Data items
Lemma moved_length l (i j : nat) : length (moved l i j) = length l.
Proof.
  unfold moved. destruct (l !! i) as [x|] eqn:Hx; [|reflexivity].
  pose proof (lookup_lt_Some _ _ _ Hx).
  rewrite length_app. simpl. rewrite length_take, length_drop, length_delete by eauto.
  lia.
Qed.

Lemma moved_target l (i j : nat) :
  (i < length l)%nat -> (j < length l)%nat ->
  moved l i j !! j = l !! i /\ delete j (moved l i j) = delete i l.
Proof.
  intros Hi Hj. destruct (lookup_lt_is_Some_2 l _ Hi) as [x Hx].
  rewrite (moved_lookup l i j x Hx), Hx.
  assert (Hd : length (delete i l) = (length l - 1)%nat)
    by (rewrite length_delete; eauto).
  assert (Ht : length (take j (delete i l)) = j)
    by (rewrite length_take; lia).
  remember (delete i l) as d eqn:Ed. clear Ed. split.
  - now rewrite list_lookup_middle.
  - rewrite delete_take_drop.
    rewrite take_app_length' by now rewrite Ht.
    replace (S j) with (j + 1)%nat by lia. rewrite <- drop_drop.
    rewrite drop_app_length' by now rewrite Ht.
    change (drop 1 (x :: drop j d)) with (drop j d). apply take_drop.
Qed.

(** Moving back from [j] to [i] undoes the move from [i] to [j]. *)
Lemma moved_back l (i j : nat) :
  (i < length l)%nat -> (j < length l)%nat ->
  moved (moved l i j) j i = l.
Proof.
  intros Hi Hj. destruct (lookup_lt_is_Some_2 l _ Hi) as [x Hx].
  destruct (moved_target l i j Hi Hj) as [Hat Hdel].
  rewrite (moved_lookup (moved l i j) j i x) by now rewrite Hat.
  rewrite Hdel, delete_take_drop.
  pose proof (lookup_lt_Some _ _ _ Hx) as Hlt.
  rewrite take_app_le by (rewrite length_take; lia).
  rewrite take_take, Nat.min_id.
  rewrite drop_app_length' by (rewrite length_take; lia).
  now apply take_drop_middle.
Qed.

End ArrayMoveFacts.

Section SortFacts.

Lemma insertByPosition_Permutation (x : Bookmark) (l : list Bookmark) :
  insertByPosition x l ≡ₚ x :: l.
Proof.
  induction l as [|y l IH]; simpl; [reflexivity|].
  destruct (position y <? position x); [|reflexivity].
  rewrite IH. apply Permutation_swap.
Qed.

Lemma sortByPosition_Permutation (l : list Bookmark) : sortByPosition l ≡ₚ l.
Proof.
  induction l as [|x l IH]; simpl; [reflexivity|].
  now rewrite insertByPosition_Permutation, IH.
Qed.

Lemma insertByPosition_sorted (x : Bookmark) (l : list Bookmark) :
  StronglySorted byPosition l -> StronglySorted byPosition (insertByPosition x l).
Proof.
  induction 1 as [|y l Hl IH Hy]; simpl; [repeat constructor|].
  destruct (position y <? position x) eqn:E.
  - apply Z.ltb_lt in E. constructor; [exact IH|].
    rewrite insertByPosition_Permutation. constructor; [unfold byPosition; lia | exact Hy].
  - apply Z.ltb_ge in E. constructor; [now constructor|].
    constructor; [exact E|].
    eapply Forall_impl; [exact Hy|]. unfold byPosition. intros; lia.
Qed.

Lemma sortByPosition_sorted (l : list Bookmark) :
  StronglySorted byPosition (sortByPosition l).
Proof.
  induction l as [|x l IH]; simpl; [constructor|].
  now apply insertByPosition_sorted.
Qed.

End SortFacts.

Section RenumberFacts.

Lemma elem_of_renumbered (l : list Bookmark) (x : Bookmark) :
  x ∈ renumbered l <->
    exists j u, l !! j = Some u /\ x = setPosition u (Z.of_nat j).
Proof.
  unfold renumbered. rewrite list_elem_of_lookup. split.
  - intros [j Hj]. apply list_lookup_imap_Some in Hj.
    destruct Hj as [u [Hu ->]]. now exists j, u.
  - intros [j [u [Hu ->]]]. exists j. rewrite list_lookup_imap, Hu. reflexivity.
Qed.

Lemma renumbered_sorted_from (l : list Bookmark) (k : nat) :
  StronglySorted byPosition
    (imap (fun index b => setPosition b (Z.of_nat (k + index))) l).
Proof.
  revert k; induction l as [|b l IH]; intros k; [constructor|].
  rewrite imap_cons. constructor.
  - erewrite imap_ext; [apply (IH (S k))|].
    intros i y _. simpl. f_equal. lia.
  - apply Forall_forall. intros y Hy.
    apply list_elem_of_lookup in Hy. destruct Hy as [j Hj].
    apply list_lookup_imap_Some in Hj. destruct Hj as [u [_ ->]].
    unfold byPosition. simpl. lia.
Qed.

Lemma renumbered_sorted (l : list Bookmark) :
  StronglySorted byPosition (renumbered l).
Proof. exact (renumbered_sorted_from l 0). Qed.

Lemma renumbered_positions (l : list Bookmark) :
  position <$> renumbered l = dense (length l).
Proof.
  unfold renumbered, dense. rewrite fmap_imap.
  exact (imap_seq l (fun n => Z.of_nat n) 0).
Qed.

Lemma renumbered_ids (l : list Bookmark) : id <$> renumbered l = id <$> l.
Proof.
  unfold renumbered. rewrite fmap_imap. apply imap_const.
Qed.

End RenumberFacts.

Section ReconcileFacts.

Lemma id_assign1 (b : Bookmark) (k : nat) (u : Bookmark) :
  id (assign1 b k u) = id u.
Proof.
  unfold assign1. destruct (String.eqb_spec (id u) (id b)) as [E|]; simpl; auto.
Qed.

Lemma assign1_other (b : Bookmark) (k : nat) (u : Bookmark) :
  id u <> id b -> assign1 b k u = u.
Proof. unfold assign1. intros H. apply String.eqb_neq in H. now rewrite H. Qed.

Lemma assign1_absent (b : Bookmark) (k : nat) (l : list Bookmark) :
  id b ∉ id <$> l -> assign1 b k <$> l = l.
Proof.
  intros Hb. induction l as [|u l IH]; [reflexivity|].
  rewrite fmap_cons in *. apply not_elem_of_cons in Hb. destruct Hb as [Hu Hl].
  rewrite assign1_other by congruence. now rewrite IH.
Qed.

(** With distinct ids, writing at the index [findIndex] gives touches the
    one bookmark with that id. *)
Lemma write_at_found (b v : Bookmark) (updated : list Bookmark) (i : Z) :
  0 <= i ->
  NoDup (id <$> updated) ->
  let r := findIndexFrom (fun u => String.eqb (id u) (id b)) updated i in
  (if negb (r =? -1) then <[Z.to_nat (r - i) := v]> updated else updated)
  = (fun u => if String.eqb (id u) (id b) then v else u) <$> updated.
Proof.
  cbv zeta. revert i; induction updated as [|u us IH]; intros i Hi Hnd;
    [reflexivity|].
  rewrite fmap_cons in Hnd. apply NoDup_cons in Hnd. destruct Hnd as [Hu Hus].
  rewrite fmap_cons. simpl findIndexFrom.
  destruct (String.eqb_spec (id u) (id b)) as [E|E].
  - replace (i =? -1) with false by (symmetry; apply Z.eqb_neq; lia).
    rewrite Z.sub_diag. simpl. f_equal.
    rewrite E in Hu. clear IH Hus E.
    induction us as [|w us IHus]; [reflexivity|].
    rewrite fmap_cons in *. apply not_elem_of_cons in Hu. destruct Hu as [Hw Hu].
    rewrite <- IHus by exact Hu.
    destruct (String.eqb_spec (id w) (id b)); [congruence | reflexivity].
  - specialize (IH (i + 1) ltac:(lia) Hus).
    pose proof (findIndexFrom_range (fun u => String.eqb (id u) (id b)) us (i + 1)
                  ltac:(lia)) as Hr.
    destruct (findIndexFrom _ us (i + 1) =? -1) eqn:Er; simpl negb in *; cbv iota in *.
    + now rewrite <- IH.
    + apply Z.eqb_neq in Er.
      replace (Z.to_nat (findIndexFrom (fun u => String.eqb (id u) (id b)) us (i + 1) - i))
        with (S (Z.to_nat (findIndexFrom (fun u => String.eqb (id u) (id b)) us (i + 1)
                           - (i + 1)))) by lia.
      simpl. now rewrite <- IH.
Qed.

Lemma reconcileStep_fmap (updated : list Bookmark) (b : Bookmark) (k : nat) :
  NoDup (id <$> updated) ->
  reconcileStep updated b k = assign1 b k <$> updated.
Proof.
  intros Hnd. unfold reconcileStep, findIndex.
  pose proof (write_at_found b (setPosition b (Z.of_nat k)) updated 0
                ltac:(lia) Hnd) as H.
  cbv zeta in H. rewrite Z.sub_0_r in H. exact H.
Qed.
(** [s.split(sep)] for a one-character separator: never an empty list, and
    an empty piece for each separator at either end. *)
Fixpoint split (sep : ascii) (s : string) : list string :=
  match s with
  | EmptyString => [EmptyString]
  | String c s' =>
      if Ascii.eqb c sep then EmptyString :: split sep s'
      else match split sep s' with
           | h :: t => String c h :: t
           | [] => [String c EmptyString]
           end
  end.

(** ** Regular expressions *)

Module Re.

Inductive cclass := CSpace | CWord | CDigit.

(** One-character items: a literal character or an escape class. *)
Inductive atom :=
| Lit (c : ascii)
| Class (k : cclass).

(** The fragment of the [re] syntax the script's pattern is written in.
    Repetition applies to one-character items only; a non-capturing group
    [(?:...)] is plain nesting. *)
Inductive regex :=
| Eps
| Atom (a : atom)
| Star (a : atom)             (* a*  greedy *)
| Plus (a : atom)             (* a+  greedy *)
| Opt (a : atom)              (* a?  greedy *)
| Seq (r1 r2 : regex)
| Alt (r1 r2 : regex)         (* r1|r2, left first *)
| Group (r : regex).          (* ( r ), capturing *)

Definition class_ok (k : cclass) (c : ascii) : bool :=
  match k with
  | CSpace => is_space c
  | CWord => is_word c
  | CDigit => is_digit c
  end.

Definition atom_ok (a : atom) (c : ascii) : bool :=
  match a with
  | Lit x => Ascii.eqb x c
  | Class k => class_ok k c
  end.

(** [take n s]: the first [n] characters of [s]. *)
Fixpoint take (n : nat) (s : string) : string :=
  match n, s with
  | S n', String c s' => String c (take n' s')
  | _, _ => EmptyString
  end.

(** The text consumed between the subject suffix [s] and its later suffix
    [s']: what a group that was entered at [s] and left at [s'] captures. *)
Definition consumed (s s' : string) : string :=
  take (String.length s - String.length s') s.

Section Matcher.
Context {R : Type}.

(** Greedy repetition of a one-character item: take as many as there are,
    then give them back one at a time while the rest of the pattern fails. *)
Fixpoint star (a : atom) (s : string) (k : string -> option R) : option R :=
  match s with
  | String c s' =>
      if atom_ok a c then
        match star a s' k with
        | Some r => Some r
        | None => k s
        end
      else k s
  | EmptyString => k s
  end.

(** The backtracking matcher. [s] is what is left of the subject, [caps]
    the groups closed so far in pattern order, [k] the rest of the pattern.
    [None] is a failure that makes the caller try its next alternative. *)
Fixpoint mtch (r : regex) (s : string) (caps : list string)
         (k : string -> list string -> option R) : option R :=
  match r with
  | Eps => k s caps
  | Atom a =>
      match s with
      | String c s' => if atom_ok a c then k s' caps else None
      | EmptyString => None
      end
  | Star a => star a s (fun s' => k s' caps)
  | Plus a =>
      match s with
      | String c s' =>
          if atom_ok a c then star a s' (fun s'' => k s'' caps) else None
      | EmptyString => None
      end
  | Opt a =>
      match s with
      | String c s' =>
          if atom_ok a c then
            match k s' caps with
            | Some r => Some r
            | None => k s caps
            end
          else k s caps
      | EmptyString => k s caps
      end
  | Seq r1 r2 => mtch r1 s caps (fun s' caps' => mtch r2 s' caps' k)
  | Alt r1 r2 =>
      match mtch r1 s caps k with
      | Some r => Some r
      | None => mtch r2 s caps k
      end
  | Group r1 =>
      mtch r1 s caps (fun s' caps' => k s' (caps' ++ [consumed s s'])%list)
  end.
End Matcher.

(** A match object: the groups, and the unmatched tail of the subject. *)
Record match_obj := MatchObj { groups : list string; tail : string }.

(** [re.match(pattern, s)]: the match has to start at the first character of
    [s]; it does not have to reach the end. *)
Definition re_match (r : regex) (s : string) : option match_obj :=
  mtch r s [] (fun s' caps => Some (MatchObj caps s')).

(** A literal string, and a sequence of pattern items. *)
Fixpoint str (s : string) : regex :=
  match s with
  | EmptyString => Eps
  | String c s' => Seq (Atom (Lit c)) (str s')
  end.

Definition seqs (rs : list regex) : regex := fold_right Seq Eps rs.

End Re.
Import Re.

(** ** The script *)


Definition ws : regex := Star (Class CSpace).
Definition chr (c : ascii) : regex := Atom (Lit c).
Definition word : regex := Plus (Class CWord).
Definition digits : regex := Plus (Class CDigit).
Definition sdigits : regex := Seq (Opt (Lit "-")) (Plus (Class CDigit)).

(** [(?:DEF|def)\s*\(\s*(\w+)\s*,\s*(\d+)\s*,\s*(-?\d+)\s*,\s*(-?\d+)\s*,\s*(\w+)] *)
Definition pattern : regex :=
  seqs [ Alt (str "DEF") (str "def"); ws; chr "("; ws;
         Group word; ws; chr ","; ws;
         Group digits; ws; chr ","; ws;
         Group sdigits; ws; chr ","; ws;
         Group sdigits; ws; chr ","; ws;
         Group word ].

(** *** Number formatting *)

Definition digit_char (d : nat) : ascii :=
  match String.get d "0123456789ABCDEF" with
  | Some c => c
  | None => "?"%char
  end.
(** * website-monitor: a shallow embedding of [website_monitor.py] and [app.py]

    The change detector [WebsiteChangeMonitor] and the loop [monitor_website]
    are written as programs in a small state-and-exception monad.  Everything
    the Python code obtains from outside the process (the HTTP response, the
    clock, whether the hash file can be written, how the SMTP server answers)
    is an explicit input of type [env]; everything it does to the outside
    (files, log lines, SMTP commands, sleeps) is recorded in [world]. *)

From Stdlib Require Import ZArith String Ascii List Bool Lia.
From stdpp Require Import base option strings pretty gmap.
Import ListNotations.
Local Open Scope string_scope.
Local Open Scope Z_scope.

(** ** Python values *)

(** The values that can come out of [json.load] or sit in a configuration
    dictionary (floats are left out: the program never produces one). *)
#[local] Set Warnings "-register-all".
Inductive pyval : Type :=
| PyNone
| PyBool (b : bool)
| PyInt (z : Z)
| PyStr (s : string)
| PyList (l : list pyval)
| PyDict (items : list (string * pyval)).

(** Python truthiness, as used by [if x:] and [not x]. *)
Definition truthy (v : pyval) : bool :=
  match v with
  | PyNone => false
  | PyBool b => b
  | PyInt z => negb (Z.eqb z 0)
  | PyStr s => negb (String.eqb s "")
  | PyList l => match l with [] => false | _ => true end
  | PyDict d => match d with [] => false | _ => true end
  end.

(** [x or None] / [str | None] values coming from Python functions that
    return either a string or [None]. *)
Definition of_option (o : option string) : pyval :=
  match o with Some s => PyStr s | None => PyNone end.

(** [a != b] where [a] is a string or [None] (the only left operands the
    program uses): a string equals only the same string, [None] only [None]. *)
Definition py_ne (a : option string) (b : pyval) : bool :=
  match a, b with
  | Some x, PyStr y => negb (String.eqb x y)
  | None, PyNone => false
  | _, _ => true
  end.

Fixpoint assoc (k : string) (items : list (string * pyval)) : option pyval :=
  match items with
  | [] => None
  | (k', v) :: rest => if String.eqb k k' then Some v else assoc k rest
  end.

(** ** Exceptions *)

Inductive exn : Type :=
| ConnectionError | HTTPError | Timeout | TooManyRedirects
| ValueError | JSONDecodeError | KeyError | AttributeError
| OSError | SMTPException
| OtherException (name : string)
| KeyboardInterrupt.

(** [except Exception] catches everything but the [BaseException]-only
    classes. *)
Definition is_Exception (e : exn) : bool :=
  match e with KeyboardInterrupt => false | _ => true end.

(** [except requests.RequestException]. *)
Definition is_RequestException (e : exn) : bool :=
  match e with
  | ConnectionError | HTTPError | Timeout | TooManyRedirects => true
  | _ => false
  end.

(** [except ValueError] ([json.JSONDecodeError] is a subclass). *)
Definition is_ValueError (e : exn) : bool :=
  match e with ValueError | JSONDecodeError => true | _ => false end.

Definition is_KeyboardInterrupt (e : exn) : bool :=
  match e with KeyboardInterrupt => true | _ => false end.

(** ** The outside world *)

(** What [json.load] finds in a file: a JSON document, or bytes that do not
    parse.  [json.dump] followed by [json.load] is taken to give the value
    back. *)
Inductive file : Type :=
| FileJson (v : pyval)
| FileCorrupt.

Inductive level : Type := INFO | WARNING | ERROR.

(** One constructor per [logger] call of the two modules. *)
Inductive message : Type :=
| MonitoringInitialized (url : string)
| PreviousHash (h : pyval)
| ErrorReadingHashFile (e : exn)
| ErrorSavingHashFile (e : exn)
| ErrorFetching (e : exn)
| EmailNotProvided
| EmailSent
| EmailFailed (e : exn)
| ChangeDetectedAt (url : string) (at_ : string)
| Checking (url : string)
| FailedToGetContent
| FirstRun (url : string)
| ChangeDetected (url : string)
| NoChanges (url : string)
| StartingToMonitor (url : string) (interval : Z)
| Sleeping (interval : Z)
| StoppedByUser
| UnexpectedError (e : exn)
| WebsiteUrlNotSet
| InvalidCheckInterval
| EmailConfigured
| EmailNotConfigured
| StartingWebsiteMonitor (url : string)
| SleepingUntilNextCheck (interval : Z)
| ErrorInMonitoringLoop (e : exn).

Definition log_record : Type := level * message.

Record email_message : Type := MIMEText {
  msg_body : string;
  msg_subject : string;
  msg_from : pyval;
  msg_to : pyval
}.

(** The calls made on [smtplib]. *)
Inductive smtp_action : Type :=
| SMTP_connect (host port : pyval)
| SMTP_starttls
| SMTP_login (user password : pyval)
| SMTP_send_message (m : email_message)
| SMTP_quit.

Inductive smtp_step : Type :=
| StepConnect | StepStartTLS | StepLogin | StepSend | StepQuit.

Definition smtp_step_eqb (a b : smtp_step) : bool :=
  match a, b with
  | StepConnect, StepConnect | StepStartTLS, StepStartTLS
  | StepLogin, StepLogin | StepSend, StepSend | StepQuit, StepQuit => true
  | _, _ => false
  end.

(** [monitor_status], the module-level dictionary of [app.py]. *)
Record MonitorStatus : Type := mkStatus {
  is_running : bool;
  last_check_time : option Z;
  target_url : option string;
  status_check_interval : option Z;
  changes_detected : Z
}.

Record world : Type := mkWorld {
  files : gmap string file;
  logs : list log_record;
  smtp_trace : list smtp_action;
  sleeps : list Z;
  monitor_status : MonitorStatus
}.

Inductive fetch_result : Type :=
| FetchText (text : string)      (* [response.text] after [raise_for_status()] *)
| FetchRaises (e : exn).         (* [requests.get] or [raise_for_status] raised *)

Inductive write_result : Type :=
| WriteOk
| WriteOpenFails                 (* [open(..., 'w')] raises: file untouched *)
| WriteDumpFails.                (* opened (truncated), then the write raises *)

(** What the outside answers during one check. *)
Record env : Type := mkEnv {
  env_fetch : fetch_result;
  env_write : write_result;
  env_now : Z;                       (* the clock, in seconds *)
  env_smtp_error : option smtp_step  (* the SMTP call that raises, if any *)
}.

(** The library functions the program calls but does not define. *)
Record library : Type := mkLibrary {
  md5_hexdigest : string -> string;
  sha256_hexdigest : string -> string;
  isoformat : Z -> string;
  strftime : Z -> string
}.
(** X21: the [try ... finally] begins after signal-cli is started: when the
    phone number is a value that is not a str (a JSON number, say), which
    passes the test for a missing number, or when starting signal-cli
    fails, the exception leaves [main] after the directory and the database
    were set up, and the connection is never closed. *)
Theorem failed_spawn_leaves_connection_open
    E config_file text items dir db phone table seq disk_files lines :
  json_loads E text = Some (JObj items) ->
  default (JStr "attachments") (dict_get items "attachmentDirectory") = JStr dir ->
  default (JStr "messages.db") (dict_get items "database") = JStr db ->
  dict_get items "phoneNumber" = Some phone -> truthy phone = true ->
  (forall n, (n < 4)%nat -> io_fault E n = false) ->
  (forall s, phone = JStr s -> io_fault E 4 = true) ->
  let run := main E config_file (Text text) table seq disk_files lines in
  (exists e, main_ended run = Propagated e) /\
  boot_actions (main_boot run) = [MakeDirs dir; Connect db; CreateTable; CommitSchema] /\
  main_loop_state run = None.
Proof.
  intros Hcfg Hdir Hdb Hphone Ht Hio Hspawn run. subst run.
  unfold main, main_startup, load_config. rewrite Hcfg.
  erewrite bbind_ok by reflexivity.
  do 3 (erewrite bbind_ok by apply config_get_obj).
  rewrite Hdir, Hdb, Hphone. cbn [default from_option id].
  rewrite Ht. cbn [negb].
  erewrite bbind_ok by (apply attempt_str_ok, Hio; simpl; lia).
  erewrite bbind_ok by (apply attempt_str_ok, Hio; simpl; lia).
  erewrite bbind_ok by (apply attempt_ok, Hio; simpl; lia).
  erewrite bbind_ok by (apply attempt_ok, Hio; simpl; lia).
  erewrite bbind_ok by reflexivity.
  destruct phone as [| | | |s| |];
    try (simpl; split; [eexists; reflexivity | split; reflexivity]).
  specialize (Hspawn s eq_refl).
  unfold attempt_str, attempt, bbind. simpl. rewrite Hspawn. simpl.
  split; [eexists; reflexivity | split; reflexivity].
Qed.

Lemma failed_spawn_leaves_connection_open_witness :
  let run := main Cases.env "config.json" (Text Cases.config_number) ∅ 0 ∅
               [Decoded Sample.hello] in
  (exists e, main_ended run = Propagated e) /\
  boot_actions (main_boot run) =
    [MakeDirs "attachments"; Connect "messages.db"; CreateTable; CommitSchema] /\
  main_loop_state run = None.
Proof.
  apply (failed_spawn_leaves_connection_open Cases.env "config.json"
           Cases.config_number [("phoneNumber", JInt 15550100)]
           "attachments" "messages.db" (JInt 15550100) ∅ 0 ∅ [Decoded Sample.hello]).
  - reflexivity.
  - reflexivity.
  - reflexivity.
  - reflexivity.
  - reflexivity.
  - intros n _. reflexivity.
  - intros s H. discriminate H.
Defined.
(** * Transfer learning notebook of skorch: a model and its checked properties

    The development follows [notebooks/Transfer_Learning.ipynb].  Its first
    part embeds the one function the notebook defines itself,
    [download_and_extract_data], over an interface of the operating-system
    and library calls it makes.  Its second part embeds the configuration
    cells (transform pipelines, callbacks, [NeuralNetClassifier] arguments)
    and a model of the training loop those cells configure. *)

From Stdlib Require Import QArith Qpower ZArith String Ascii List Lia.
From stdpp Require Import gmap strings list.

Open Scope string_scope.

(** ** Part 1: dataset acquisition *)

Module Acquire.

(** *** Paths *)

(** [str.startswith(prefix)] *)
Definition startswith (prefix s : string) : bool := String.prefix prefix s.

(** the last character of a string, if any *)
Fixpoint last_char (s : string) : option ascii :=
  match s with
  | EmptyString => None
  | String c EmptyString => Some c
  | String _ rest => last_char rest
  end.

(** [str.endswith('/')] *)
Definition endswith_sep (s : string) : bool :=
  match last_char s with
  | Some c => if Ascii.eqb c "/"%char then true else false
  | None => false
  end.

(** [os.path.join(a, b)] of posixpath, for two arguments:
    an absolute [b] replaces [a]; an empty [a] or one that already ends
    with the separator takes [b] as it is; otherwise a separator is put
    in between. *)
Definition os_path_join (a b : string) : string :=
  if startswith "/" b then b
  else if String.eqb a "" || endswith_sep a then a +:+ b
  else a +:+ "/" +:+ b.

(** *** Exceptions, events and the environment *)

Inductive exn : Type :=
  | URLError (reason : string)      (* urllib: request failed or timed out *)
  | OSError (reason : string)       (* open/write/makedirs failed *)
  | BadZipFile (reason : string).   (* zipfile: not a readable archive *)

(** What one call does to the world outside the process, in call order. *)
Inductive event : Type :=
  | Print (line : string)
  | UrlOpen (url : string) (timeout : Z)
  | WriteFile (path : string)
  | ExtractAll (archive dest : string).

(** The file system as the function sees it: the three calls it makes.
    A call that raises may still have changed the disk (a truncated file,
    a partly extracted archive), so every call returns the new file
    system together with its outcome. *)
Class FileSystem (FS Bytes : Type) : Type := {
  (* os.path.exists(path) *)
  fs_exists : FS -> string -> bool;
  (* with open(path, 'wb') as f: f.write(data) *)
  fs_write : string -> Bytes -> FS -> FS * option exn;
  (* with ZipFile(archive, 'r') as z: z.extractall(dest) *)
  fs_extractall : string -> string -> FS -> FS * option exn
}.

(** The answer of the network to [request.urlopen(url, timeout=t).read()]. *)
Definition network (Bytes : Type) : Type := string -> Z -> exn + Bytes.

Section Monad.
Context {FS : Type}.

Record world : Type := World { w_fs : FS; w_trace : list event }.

*HOW TO COMPLETE THIS TASK*
Return, word for word, the lines of the data above from the line with "(** ** The script *)" through the line with "(l : list pyval)", inclusive.

*RESPONSE AREA*
(** ** The script *)


Definition ws : regex := Star (Class CSpace).
Definition chr (c : ascii) : regex := Atom (Lit c).
Definition word : regex := Plus (Class CWord).
Definition digits : regex := Plus (Class CDigit).
Definition sdigits : regex := Seq (Opt (Lit "-")) (Plus (Class CDigit)).

(** [(?:DEF|def)\s*\(\s*(\w+)\s*,\s*(\d+)\s*,\s*(-?\d+)\s*,\s*(-?\d+)\s*,\s*(\w+)] *)
Definition pattern : regex :=
  seqs [ Alt (str "DEF") (str "def"); ws; chr "("; ws;
         Group word; ws; chr ","; ws;
         Group digits; ws; chr ","; ws;
         Group sdigits; ws; chr ","; ws;
         Group sdigits; ws; chr ","; ws;
         Group word ].

(** *** Number formatting *)

Definition digit_char (d : nat) : ascii :=
  match String.get d "0123456789ABCDEF" with
  | Some c => c
  | None => "?"%char
  end.
(** * website-monitor: a shallow embedding of [website_monitor.py] and [app.py]

    The change detector [WebsiteChangeMonitor] and the loop [monitor_website]
    are written as programs in a small state-and-exception monad.  Everything
    the Python code obtains from outside the process (the HTTP response, the
    clock, whether the hash file can be written, how the SMTP server answers)
    is an explicit input of type [env]; everything it does to the outside
    (files, log lines, SMTP commands, sleeps) is recorded in [world]. *)

From Stdlib Require Import ZArith String Ascii List Bool Lia.
From stdpp Require Import base option strings pretty gmap.
Import ListNotations.
Local Open Scope string_scope.
Local Open Scope Z_scope.

(** ** Python values *)

(** The values that can come out of [json.load] or sit in a configuration
    dictionary (floats are left out: the program never produces one). *)
#[local] Set Warnings "-register-all".
Inductive pyval : Type :=
| PyNone
| PyBool (b : bool)
| PyInt (z : Z)
| PyStr (s : string)
| PyList (l : list pyval)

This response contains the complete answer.